Atomistic mechanism underlying nucleation in Al-Cu alloys with different compositions and cooling rates

Nucleation, significantly influenced by local structures in metallic melts, is crucial for controlling the microstructure of solidified materials. However, the connection between local atomic structures in melts and crystal nucleation is still an open issue. In this work, a systematic investigation on local structures and crystal nucleation in Al-Cu alloys with different Cu contents have been carried out utilizing molecular dynamics simulations. The results show that the local atomic structures and nucleation pathways of Al-Cu melts strongly depend on the composition and the cooling rate. With the increase of Cu content as well as the cooling rate, the population of icosahedral configurations around Al and Cu simultaneously grows, leading to a poorer diffusivity and stronger dynamic heterogeneity of Al and Cu atoms. Based on isoconfigurational ensemble simulations, the casual link between icosahedral short-range order and DH was established.
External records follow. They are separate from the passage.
(** X20.  The elements of [inputEvents] and [noteScoresWithBeats] are not
    converted by construction: an upload built with an event given as a
    raw mapping keeps the list as supplied, and [post_score] on it raises
    without sending anything. *)
Theorem post_score_raw_events (class_dict : class -> dict) (self : TournamentApi)
    (srv : service) (player : value) (kwargs attrs : dict) (k : string)
    (es : list value) (d : dict) (h : list request) :
  construct ChartUpload kwargs = Ok (VInst ChartUpload attrs) ->
  k = "inputEvents" \/ k = "noteScoresWithBeats" ->
  get k kwargs = Some (VList es) ->
  In (VDict d) es ->
  get k attrs = Some (VList es)
  /\ exists e,
       post_score class_dict self srv player (VInst ChartUpload attrs) h = (Raise e, h).
Proof.
  intros Hc Hk Hget Hin.
  apply construct_Ok_inv in Hc as (attrs0 & [= <-] & Hinit).
  assert (Hattr : get k attrs = Some (VList es)).
  { apply (init_fields_supplied call_spec kwargs (cls_fields ChartUpload) k (VList es)
             Hget (fun c _ => andb_false_r _) [] attrs Hinit).
    left. destruct Hk as [->| ->]; simpl; tauto. }
  split; [exact Hattr|].
  destruct (dicts_of_raw class_dict es d Hin) as [e0 He0].
  assert (exists e, post_score_data class_dict self player (VInst ChartUpload attrs)
                    = Raise e) as [e He].
  { unfold post_score_data.
    destruct (match key self with Some k0 => Ok k0 | None => Raise (AttributeError "key") end)
      as [apiKey|?]; cbn [bind]; [|eauto].
    destruct (getattr player "_id") as [playerId|?]; cbn [bind]; [|eauto].
    destruct (getattr (VInst ChartUpload attrs) "score") as [s|?]; cbn [bind]; [|eauto].
    destruct (getattr s "scoreValue") as [?|?]; cbn [bind]; [|eauto].
    destruct (getattr s "passed") as [?|?]; cbn [bind]; [|eauto].
    destruct (getattr s "secondsSurvived") as [?|?]; cbn [bind]; [|eauto].
    destruct (getattr (VInst ChartUpload attrs) "group") as [?|?]; cbn [bind]; [|eauto].
    destruct (getattr s "scoreBreakdown") as [sb|?]; cbn [bind]; [|eauto].
    destruct (dunder_dict class_dict sb) as [?|?]; cbn [bind]; [|eauto].
    destruct (getattr (VInst ChartUpload attrs) "song") as [sg|?]; cbn [bind]; [|eauto].
    destruct (dunder_dict class_dict sg) as [?|?]; cbn [bind]; [|eauto].
    cbn [dunder_dict bind].
    destruct Hk as [->| ->].
    - rewrite (getattr_inst ChartUpload attrs _ _ Hattr). cbn [bind].
      rewrite He0. cbn [bind]. eauto.
    - destruct (getattr (VInst ChartUpload attrs) "inputEvents") as [l|?];
        cbn [bind]; [|eauto].
      destruct (dicts_of class_dict l) as [?|?]; cbn [bind]; [|eauto].
      rewrite (getattr_inst ChartUpload attrs _ _ Hattr). cbn [bind].
      rewrite He0. cbn [bind]. eauto. }
  exists e. unfold post_score, io_bind, lift. now rewrite He.
Qed.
Moreover, we revealed that the kinetic pathways of nucleation are distinct with the promotion of Cu content and cooling rate, indicated by the absence or appearance of intermediate BCC phase during the nucleation stage. We attribute this feature to the variation of the icosahedral structures in Al-Cu melts, namely, the increase of icosahedral short-range order leads to the transition of nucleation pathway and the formation of intermediate BCC phase. Our findings not only shed light on the homogeneous nucleation mechanism of binary alloys, but also provide a guidance for controlling polymorph selection.